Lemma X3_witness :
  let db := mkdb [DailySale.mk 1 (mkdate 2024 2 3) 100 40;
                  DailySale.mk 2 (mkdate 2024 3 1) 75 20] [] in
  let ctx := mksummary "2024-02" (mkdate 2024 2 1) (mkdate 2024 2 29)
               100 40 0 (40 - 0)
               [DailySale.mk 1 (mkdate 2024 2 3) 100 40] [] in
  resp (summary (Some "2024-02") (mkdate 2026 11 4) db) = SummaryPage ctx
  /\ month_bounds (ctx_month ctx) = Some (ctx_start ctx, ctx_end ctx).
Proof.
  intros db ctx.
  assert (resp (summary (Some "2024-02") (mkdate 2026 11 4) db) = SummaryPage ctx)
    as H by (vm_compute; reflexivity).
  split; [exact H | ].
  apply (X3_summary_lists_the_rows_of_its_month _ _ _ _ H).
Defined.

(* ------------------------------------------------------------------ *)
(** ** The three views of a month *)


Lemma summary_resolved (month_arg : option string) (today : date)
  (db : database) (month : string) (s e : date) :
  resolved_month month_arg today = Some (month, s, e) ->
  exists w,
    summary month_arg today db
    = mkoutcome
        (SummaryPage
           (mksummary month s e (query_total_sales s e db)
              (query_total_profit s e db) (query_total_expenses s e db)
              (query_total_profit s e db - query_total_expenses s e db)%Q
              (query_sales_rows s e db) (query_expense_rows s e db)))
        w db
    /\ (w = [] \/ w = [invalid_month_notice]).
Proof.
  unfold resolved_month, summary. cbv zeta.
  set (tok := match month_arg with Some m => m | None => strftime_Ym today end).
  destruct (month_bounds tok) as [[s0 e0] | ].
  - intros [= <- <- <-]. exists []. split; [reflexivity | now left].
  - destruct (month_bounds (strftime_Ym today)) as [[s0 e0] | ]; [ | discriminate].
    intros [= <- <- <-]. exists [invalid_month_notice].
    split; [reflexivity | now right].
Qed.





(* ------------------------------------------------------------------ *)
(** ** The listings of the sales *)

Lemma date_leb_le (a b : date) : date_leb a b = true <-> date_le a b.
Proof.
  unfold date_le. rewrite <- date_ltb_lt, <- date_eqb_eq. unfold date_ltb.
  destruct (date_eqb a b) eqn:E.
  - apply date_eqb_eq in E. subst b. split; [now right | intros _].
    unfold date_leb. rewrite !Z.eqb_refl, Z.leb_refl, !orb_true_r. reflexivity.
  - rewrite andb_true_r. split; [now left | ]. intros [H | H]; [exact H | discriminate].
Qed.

------------------------------------------------------------------------

▶ _TRY IT_:
Extract the full listing and reproduce each line exactly.

▶ _RESPONSE_:
Lemma X3_witness :
  let db := mkdb [DailySale.mk 1 (mkdate 2024 2 3) 100 40;
                  DailySale.mk 2 (mkdate 2024 3 1) 75 20] [] in
  let ctx := mksummary "2024-02" (mkdate 2024 2 1) (mkdate 2024 2 29)
               100 40 0 (40 - 0)
               [DailySale.mk 1 (mkdate 2024 2 3) 100 40] [] in
  resp (summary (Some "2024-02") (mkdate 2026 11 4) db) = SummaryPage ctx
  /\ month_bounds (ctx_month ctx) = Some (ctx_start ctx, ctx_end ctx).
Proof.
  intros db ctx.
  assert (resp (summary (Some "2024-02") (mkdate 2026 11 4) db) = SummaryPage ctx)
    as H by (vm_compute; reflexivity).
  split; [exact H | ].
  apply (X3_summary_lists_the_rows_of_its_month _ _ _ _ H).
Defined.

(* ------------------------------------------------------------------ *)
(** ** The three views of a month *)


Lemma summary_resolved (month_arg : option string) (today : date)
  (db : database) (month : string) (s e : date) :
  resolved_month month_arg today = Some (month, s, e) ->
  exists w,
    summary month_arg today db
    = mkoutcome
        (SummaryPage
           (mksummary month s e (query_total_sales s e db)
              (query_total_profit s e db) (query_total_expenses s e db)
              (query_total_profit s e db - query_total_expenses s e db)%Q
              (query_sales_rows s e db) (query_expense_rows s e db)))
        w db
    /\ (w = [] \/ w = [invalid_month_notice]).
Proof.
  unfold resolved_month, summary. cbv zeta.
  set (tok := match month_arg with Some m => m | None => strftime_Ym today end).
  destruct (month_bounds tok) as [[s0 e0] | ].
  - intros [= <- <- <-]. exists []. split; [reflexivity | now left].
  - destruct (month_bounds (strftime_Ym today)) as [[s0 e0] | ]; [ | discriminate].
    intros [= <- <- <-]. exists [invalid_month_notice].
    split; [reflexivity | now right].
Qed.





(* ------------------------------------------------------------------ *)
(** ** The listings of the sales *)

Lemma date_leb_le (a b : date) : date_leb a b = true <-> date_le a b.
Proof.
  unfold date_le. rewrite <- date_ltb_lt, <- date_eqb_eq. unfold date_ltb.
  destruct (date_eqb a b) eqn:E.
  - apply date_eqb_eq in E. subst b. split; [now right | intros _].
    unfold date_leb. rewrite !Z.eqb_refl, Z.leb_refl, !orb_true_r. reflexivity.
  - rewrite andb_true_r. split; [now left | ]. intros [H | H]; [exact H | discriminate].
Qed.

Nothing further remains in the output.